(Saved data entries)
Lemma LegacyLists_unhandled importEnv event environment cwd prismaSchema lists env :
  unhandled (trace (LegacyLists.sendTelemetryEvent rt importEnv event environment cwd
                      prismaSchema lists env)) = [].
Proof.
  rewrite LegacyLists_send_run. unfold trace at 1; cbn [snd].
  destruct (strict_eq _ _); [reflexivity|].
  destruct (LegacyLists_eventData_run rt event environment cwd prismaSchema lists env)
    as [_ Hq].
  apply collection_quiet in Hq as (_ & _ & Hq).
  rewrite unhandled_app, Hq.
  destruct (result _); [apply unhandled_sent | reflexivity].
Qed.

(** C1: whatever the arguments, the environment and the outside world
    (a [fetch] or a [JSON.stringify] that throws included), every version
    of [sendTelemetryEvent] returns normally, with no value, and leaves no
    rejected promise unhandled. *)
Theorem sendTelemetryEvent_never_throws (env : Env) :
  (forall eventType cwd dbProvider lists,
     let run := Keystone.sendTelemetryEvent rt eventType cwd dbProvider lists env in
     result run = Normal tt /\ unhandled (trace run) = []) /\
  (forall eventType cwd dbProvider lists,
     let run := V1.sendTelemetryEvent rt eventType cwd dbProvider lists env in
     result run = Normal tt /\ unhandled (trace run) = []) /\
  (forall schemaField eventType cwd dbProvider prismaSchema,
     let run := Index.sendTelemetryEvent rt schemaField eventType cwd dbProvider
                  prismaSchema env in
     result run = Normal tt /\ unhandled (trace run) = []) /\
  (forall event environment cwd prismaSchema,
     let run := Legacy.sendTelemetryEvent rt event environment cwd prismaSchema env in
     result run = Normal tt /\ unhandled (trace run) = []) /\
  (forall importEnv event environment cwd prismaSchema lists,
     let run := LegacyLists.sendTelemetryEvent rt importEnv event environment cwd
                  prismaSchema lists env in
     result run = Normal tt /\ unhandled (trace run) = []).
Proof.
  repeat split; intros.
  - now rewrite Keystone_send_run.
  - apply Keystone_unhandled.
  - now rewrite V1_send_run.
  - apply V1_unhandled.
  - now rewrite Index_send_run.
  - apply Index_unhandled.
  - now rewrite Legacy_send_run.
  - apply Legacy_unhandled.
  - now rewrite LegacyLists_send_run.
  - apply LegacyLists_unhandled.
Qed.
(** [self.valid_notebook = v]: a reactive attribute calls its watcher when
    the value changes. *)
Definition assign_valid_notebook (v : bool) : M unit :=
  old <- get valid_notebook ;;
  modify (set_valid v) ;;
  if Bool.eqb old v then ret tt else watch_valid_notebook v.

(** [on_descendant_focus]: a cell that takes the focus becomes
    [last_focused]; for an editor inside a cell it is [widget.parent.parent];
    buttons and everything else are ignored. *)
Definition on_descendant_focus (event_widget : widget) : M unit :=
  match w_class event_widget with
  | Cell _ => modify (set_last_focused (Some event_widget))
  | CodeArea | FocusMarkdown | TextArea =>
      match parent event_widget with
      | None => raise AttributeError
      | Some p => modify (set_last_focused (parent p))
      end
  | Button | OtherWidget => ret tt
  end.

(** *** The cell container *)

Definition class_eqb (a b : wclass) : bool :=
  match a, b with
  | Cell CodeCell, Cell CodeCell | Cell MarkdownCell, Cell MarkdownCell
  | CodeArea, CodeArea | FocusMarkdown, FocusMarkdown | TextArea, TextArea
  | Button, Button | OtherWidget, OtherWidget => true
  | _, _ => false
  end.

(** [a is b] on widget references. *)
Definition same_widget (a b : widget) : bool :=
  class_eqb (w_class a) (w_class b) && Nat.eqb (w_id a) (w_id b).

(** [spot.parent._nodes.index(spot)] in the cell container. *)
Fixpoint index (spot : widget) (nodes : list cell_widget) : option nat :=
  match nodes with
  | [] => None
  | c :: rest =>
      if same_widget (ref c) spot then Some O
      else match index spot rest with
           | Some i => Some (S i)
           | None => None
           end
  end.

Definition insert_at (i : nat) (w : cell_widget) (nodes : list cell_widget)
  : list cell_widget :=
  firstn i nodes ++ w :: skipn i nodes.

(** A spot that is no child of the cell container: [mount] takes the place
    from the spot's own parent, so the widget lands beside the spot, outside
    the cell container, whose children stay as they are; a spot without a
    parent has no place and [mount] raises [MountError]. *)
Definition mount_elsewhere (spot : widget) (nodes : list cell_widget)
  : result (list cell_widget) :=
  match parent spot with
  | Some _ => Ok nodes
  | None => Raise MountError
  end.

> [Exercise aim]
Up to and including the line with "rewrite LegacyLists_send_run. unfold", repeat the data exactly, starting from its first line; nothing else belongs in the response.

> [Exercise response]
Lemma LegacyLists_unhandled importEnv event environment cwd prismaSchema lists env :
  unhandled (trace (LegacyLists.sendTelemetryEvent rt importEnv event environment cwd
                      prismaSchema lists env)) = [].
Proof.
  rewrite LegacyLists_send_run. unfold trace at 1; cbn [snd].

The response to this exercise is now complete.